Confirmatory Factor Analysis
Next, in a CFA, the indicators AC5, AC6, AC7, HAB1, HAB4, HAB7, PN5, and PN8 were removed, because of highly correlated errors with other indicators belonging to the same latent variable, which affected model fit. Nevertheless, these indicators were part of large latent reflective factors and were therefore to some extent redundant. The nine-factor measurement model showed a good fit of the data, χ2 = 873.21, df = 428, χ2/df = 2.04, RMSEA = 0.050 (0.045, 0.055), CFI = 0.95, SRMR = 0.05, PCLOSE = 0.47.
Normality was checked for all indicators of latent factors as well as for all observed variables. All skewness values were between −3 and 3, while in terms of kurtosis only two indicators (AC3 and AC4) and two observed variables (TEMP and PRECIP) had kurtosis values higher than 3. Nevertheless, with the exception of PRECIP, all other kurtosis values fulfilled a more relaxed criteria proposed by Hair et al. (2010), who proposed that skewness values between −3 and 3 an kurtosis values between −7 and 7 are still consistent with the assumption of normality. Therefore, we decided to do a square root transformation for the variable PRECIP, to be able to normalize its distribution and retain it in the model.
A final validity check showed good convergent validity for the nine factors (indicated by AVE values close to or higher than.5), good discriminant validity (indicated by square root values of AVE higher than the correlations between factors) and good reliability of the measures (as indicated by Cronbach’s alpha values higher than 0.7; see Table 2).

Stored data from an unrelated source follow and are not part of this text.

Lemma write_inclusions_fresh (fields : list string) :
  NoDup fields ->
  forall (md : compiled_metadata),
    (forall f, In f fields -> dict_get ["properties"; f] md = None) ->
    write_inclusions fields md
    = Ok (md ++ map (fun f => (["properties"; f], [("inclusion", inclusion_written f)]))
                    fields)%list.
Proof.
  induction 1 as [|f fields Hnotin Hnodup IH]; intros md Hfresh.
  - cbn. by rewrite app_nil_r.
  - cbn [write_inclusions metadata_write map].
    rewrite (Hfresh f) by (by left). cbn [default dict_set].
    rewrite dict_set_fresh by (apply Hfresh; by left).
    rewrite IH.
    + rewrite <- app_assoc. reflexivity.
    + intros f' Hin. rewrite dict_get_snoc_other.
      * apply Hfresh. by right.
      * intros [= ->]. apply Hnotin. by apply list_elem_of_In.
Qed.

Structural Equation Modeling
Imputed values for all factors were created, in order to check for multivariate assumptions. Variable inflation factors (VIF) were investigated for all predictors on the DV. With the exception of PN (VIF = 4.297), all other predictors had VIF values smaller than 2.5, indicating that, aside from PN, there were no serious multicollinearity problems. Nevertheless, PN was kept in the structural model, because it was an endogenous variable. Multivariate influential points were also examined, by studying Cook’s distances. No values greater than.04 were observed, indicating that there were no multivariate influential points. Table 3 includes the correlations between all the variables included in the structural model.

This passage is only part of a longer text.